• MATERIAL TO PROCESS:
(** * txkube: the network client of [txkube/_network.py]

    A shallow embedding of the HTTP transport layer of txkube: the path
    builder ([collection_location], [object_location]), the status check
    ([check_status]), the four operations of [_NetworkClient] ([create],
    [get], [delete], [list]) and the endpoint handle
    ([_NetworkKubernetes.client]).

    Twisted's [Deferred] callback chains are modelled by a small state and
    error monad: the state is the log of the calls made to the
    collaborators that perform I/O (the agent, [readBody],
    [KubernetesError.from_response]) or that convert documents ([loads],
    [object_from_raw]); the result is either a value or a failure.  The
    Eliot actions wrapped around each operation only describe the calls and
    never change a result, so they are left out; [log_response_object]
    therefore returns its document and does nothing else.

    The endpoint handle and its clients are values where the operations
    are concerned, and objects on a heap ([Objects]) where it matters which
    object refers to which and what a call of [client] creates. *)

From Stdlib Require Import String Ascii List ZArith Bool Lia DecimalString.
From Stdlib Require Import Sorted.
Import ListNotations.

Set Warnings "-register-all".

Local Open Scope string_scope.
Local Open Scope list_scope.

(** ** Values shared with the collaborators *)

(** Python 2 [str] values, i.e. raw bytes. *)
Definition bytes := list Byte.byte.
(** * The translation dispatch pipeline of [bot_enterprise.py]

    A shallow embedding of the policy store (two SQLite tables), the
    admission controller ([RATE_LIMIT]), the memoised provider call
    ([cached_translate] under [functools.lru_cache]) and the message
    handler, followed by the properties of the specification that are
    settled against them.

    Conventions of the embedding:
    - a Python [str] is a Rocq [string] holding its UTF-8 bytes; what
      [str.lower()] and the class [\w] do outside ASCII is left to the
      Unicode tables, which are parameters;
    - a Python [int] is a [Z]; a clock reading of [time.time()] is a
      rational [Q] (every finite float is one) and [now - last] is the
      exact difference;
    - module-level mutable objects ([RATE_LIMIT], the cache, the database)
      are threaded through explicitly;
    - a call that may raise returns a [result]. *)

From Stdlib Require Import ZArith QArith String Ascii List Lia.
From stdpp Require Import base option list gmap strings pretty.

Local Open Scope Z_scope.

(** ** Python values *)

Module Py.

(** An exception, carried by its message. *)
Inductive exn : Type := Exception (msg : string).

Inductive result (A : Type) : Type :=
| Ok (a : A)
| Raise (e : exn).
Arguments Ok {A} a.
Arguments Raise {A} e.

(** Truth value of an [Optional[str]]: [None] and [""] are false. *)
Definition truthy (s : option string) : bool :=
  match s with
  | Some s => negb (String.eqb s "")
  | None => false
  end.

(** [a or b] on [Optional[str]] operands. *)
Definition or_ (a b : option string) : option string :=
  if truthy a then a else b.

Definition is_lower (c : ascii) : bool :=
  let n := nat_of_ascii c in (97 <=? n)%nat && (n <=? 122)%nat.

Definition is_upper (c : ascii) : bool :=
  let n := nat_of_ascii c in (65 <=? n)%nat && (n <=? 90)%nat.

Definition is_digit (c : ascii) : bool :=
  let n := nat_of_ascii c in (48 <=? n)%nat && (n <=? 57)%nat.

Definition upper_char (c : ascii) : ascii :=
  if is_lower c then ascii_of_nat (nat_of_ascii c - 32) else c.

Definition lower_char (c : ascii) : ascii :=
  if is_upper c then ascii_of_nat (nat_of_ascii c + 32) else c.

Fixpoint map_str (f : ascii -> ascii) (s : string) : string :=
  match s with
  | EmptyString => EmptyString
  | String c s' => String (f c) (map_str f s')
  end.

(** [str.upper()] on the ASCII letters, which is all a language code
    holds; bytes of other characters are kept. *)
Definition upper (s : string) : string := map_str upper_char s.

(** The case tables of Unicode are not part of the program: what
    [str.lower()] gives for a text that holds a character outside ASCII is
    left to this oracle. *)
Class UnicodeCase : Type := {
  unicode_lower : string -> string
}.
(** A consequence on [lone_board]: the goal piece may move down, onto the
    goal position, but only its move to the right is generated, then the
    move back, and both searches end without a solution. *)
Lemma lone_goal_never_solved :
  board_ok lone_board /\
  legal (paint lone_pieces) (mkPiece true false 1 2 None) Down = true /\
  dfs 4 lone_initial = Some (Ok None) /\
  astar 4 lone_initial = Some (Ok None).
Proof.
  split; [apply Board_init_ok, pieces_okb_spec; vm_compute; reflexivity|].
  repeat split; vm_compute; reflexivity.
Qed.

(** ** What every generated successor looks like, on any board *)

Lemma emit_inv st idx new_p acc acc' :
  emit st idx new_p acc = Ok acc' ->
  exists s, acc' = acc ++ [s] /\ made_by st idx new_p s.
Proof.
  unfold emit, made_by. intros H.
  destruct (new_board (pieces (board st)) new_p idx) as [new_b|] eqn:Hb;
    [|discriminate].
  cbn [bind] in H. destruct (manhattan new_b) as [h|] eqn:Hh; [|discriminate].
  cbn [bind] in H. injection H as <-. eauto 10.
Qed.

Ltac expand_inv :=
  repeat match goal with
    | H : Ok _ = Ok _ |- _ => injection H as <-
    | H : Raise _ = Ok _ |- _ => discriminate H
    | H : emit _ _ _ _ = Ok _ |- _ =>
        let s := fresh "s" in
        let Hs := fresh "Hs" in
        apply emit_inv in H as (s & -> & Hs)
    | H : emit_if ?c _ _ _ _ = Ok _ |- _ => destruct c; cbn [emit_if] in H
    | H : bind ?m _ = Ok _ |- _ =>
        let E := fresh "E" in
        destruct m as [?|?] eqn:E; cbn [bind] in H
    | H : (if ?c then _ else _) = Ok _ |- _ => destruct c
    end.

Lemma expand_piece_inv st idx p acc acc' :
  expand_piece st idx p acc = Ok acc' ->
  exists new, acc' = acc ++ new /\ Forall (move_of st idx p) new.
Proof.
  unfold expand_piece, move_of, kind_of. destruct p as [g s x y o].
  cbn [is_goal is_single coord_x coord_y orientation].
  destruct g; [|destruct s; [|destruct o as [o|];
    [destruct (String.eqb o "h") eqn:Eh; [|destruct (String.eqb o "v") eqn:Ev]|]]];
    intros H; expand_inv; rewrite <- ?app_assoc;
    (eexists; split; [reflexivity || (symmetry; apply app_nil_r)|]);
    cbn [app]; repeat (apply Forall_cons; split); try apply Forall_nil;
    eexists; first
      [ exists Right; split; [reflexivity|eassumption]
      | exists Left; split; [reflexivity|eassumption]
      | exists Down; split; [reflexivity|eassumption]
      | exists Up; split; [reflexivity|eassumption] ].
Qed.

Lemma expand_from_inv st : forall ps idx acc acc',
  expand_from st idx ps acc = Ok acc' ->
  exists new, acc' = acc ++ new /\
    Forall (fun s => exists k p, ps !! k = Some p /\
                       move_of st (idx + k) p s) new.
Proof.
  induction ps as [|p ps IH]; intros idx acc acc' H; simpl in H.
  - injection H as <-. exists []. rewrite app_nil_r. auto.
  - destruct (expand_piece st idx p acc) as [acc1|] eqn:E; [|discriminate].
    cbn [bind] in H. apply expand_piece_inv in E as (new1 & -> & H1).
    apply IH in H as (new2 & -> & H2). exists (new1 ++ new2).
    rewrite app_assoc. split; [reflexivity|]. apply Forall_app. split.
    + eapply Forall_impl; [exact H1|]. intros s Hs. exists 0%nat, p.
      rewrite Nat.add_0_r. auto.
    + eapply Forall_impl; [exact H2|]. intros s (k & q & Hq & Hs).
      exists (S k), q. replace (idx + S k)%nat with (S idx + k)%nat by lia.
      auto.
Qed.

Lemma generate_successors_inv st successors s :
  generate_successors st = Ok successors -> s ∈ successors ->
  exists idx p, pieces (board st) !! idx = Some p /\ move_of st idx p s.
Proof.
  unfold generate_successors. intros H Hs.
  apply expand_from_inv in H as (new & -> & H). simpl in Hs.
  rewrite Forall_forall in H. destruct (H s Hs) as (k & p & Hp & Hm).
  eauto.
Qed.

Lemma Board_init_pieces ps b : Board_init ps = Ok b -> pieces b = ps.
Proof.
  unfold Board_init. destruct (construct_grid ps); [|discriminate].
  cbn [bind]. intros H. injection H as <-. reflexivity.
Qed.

• WHAT YOU HAVE TO DO:
Find how many lines in the material hold the word "Require" and state that number alone.

• RESPONSE AREA:
4